Here’s a look at the 10 drugs Medicare spent the most money on in 2020 and whose prices rose in January 2022.
1. Equip
- Use: A blood thinner for people with atrial fibrillation (A-fib)
- Health insurance expenditure in 2020: $9.9 billion
- Number of beneficiaries: 2,641,941
- January 2022 price increase: 6 percent
2. Revlimid
- Use: To treat cancer
- Health insurance expenditure in 2020: $5.4 billion
- Number of beneficiaries: 43,747
- January 2022 price increase: 4.5%
3. Xarelto
- Use: A blood thinner for people with atrial fibrillation (A-fib)

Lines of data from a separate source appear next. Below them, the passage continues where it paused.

(* ===== verification/Prelude.v ===== *)
(** * A verification development for the eudyptula kernel modules

    The repository holds one person's answers to the Eudyptula challenge: small
    Linux kernel modules, the user programs that exercise them, patches to the
    kernel, and a copy of its text search infrastructure that one of the
    modules uses. This
    library models them and proves what makes them correct, or under which
    condition they are.

    ** How code becomes definitions

    Kernel code over a module's state [S] is a function of type [M S A]
    (Prelude.v): it takes the state and gives the returned value, the new state
    and the messages it printed, or the undefined behaviour it ran into: an
    access out of bounds, a use after free, a NULL dereference, a store to a
    constant, a signed overflow, a lock that was not initialised, a missing
    return value. Every theorem that names a result [Done] therefore also says
    that none of these happened. A module's static variables are a record, and
    the primitives reach their part of it through a lens. Integers are [Z]
    with the conversions [u32], [u64], [s32], [s64] where the code converts;
    buffers are lists of bytes of fixed length, with partial [slice] and
    [splice]; objects allocated by the module are a finite map from addresses,
    in which a freed object is absent.

    Format strings are written without their level (KERN_INFO) and without
    newlines and tabs at their ends; messages of pr_debug appear when the
    parameter [dbg] says that they are enabled. Loops that are not structural
    have fuel with the bound of the code's own loop, and running out is the
    result [OutOfFuel], so the theorems that give a result show that the fuel
    was enough: [walk] takes as many turns as the list has entries,
    [destroy_upto] as many as the count, [delay_loop] as many as the int plus
    one, [read_all] fifteen for an id of fourteen bytes, [find_label] as many
    as the directory has entries plus one. The streams, the threads and the
    two processes of SocketTalk.v have no fuel: they are step relations. Two
    computations that agree on every state are equivalent ([kequiv]), and
    binding respects it.

    What is not in the repository is an interface: a class of operations and
    a class of the laws the kernel documents (Kernel.v for user memory, lists,
    error pointers, semaphores, mutexes and module references; queues in
    Streams.v; the slab allocator in Identity.v; the algorithms in
    TextSearch.v; debugfs in Debugfs.v; kobjects in Sysfs.v; the C library in
    UserProgs.v; ioctls, sockets and system calls in UserTools.v; a loopback
    network in SocketTalk.v; fs/fat in FatLabel.v; the driver core in Lis3.v).
    The theorems hold for every implementation that has the
    laws; KernelInst.v and the witnesses give concrete ones.

    ** The files

    - Prelude.v, CString.v, Kernel.v, KernelInst.v: what the components share.
      CString.v has the string functions on arrays, partial where they would
      leave the array.
    - MiscDev.v: Task_6/misc_device/misc_dev.c, the device that yields the
      author's id and checks what is written against it. The handlers refine
      [read_result] and [write_result]; a process that reads to the end gets
      the id.
    - Debugfs.v, FooRefinement.v: Task_8/debugfs/my_debugfs.c. The handlers of
      the files id and foo, and an initialisation that either makes all three
      files or leaves nothing behind. FooRefinement.v runs the handlers of foo
      byte by byte among any number of callers: the lock gives mutual
      exclusion, the machine is simulated by an atomic one, and some caller can
      always move.
    - Identity.v: Task_12 and Task_13/kll/kll.c, a list of identities over a
      heap: create, find, destroy, and both initialisers (Kll12, Kll13).
    - TextSearch.v, Netfilter.v, TestTs.v: Task_19/docs/textsearch.c, netfilter.c
      and test_ts.c.
      Registering and removing algorithms refines operations on a set of
      names; every configuration holds one reference to the module of its
      algorithm, on all paths of textsearch_prepare; a search of linear data
      finds the first occurrence, regardless of case when the flags say so. Netfilter.v is the hook as a client;
      TestTs.v is the hook and the exit of test_ts.c, another client.
    - Streams.v, ProdCons.v, Threads.v, NetSpec.v, Network.v, NetLive.v:
      Task_17/kthreads/prod_cons/prod-cons.c. Streams.v interleaves put and
      get in the atomic steps of the semaphores and the queue: bounds, order,
      safety of the queue, no deadlock. Threads.v is the code of the four
      thread functions between two calls, and the machine of all six threads;
      ProdCons.v is the initialisation and the exit. NetSpec.v is an abstract
      network that passes numbers over bounded channels; Network.v relates the
      two, step by step; NetLive.v has the theorems: the machine refines the
      abstract network, never goes wrong, allocates and frees in balance,
      prints the merged multiples in order, and ends within 1200 steps, which
      a measure that every step increases does not exceed, in whatever order
      the threads run.
    - Sysfs.v: Task_9/sysfs/my_sysfs.c. The show and store callbacks and an
      initialisation that puts its kobject on every error.
    - MiscDev17.v: Task_17/misc_device/misc_dev.c, whose thread sleeps on a
      wait queue until misc_exit stops it: no wake-up is lost.
    - MiscDev18.v, MiscDev18Type.v: Task_18/misc_device/misc_dev.c, where
      writes make identities that a kernel thread takes off the list. The
      first has the functional theorems; the second gives the data a type that
      every interleaving of writes, steps of the thread, of misc_init and of
      misc_exit keeps, each taken as one step, and shows that reading an entry
      that was just freed is the only undefined thing they do.
    - Writers18.v, Exit18.v: the same module cut at every access to its
      buffer, counter, heap and list, which the code does not lock
      ([turn] of Prelude.v). Any number of writers never go wrong and leave
      whole identities, but two of them can lose a name and give one number
      twice; misc_exit and the thread can free an identity twice. Alone, each
      of them is the function of MiscDev18.v.
    - UserProgs.v: misc_app.c, debugfs_foo.c and debugfs_jiffies.c (Task_6, 8,
      9, 17, 18), one program in seven copies, run on the drivers of MiscDev.v,
      Debugfs.v, MiscDev17.v and MiscDev18.v.
    - UserTools.v: ext2_ioctl.c, fat_ioctl.c, fat_vol.c (Task_20), server.c,
      socket.c (Task_19), test_syscall.c (Task_15).
    - SocketTalk.v: server.c and socket.c once more, call by call. Run alone
      they are the programs of UserTools.v; run side by side, with every order
      of their calls and every short read, they end within fifteen steps with
      the messages exchanged, or with the client refused. TalkHook.v is what
      the hook of Netfilter.v makes of their packets.
    - FatLabel.v, FatApps.v: vol_label.patch (Task_20), the ioctl that sets the
      label of a FAT volume in its root directory and its boot sector: what it
      changes, what it keeps and what it leaks, when there is a label, when
      there is none, and on its errors. FatApps.v runs fat_ioctl.c on it.
    - SysEudyptula.v, ProcId.v, Lis3.v: the patches of Task_15 (a system call,
      called by test_syscall.c), Task_14 (a number in each task that its file
      under /proc shows and counts up) and Task_11 (the id callbacks of Sysfs.v
      in an accelerometer driver).
    - Kthreads.v: the three small modules of Task_17/kthreads.
    - Hello.v: the hello world modules, the USB driver and coding_style.c.

    ** What is assumed and what is not modelled

    - Three choices are parameters, because the code relies on what C leaves
      undefined: whether a freed object can still be read ([freed_readable]:
      the list loops read the entry they freed), whether stores to a constant
      go through ([rodata_writable]: the buffers of the misc devices are
      const), and whether pr_debug prints. The theorems say which choice they
      are for, and what happens under the other one.
    - Handlers, list functions and thread steps of MiscDev18Type.v are atomic. Task_18 has no
      lock, so on several processors they are not: Writers18.v and Exit18.v
      cut them, with each change of the list (list_add, __list_del_entry) still
      one step, writers beside writers and misc_exit beside identity_get.
      Nothing is claimed about writers beside the thread.
    - In the network of threads time is only order: msleep does nothing, and
      vmalloc is taken to succeed. Kernel threads do not receive signals, so
      the main theorems are about down_interruptible without interruption;
      [net_interrupted] and [stream_leak] show what an interruption would do.
    - The semantics is sequentially consistent.
    - Of a patch the model has what the patch shows: functions it adds are
      whole; lis3lv02d_remove_fs breaks off before its power management. In
      SocketTalk.v the calls before a connection succeed, on a machine where
      the port is free.
    - Left out: the init function of test_ts.c, which does not compile; the
      *.mod.c files the
      build generates; the patches of Task_2, 3, 10 and 16, which change a
      version string, a comment and a type annotation; tables of attributes
      and files, which are constants; code that is commented out. *)

From Stdlib Require Import ZArith Lia Strings.Byte.
From stdpp Require Import base strings gmap sets numbers list.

- Health insurance expenditure in 2020: $4.7 billion
- Number of beneficiaries: 1,184,718
- January 2022 price increase: 4.9%
4. Januvia
- Use: To treat diabetes
- Health insurance expenditure in 2020: $3.9 billion
- Number of beneficiaries: 934 686
- January 2022 price increase: 5 percent
5. Truth
- Use: To treat diabetes
- Health insurance expenditure in 2020: $3.3 billion
- Number of beneficiaries: 497 327
- January 2022 price increase: 5 percent
6. Imbruvic
- Use: To treat cancer
- Health insurance expenditure in 2020: $3 billion
- Number of beneficiaries: 26,847
- January 2022 price increase: 7.4%
7. Gardening
- Use: To treat diabetes
- Health insurance expenditure in 2020: $2.4 billion
- Number of beneficiaries: 594 859
- January 2022 price increase: 4 percent
8. Humira Pen (Cf)
- Use: To treat rheumatoid arthritis, plaque psoriasis
- Health insurance expenditure in 2020: $2.2 billion
- Number of beneficiaries: 42,406
- January 2022 price increase: 7.4%
9. Ibrance
- Use: To treat cancer
- Health insurance expenditure in 2020: $2.1 billion
- Number of beneficiaries: 21,394
- January 2022 price increase: 6.9%
10. Symbicort
- Use: To treat asthma
- Health insurance expenditure in 2020: $2 billion
- Number of beneficiaries: 1,017,530
- January 2022 price increase: 2 percent
Dena Bunis covers Medicare, health care, health policy and Congress. She also writes the “Medicare Made Easy” column for the AARP Newsletter. An award-winning journalist, Bunis has spent decades working for metropolitan dailies, including as Washington bureau chief for the Orange County Register and as a health and workplace policy maker for press day.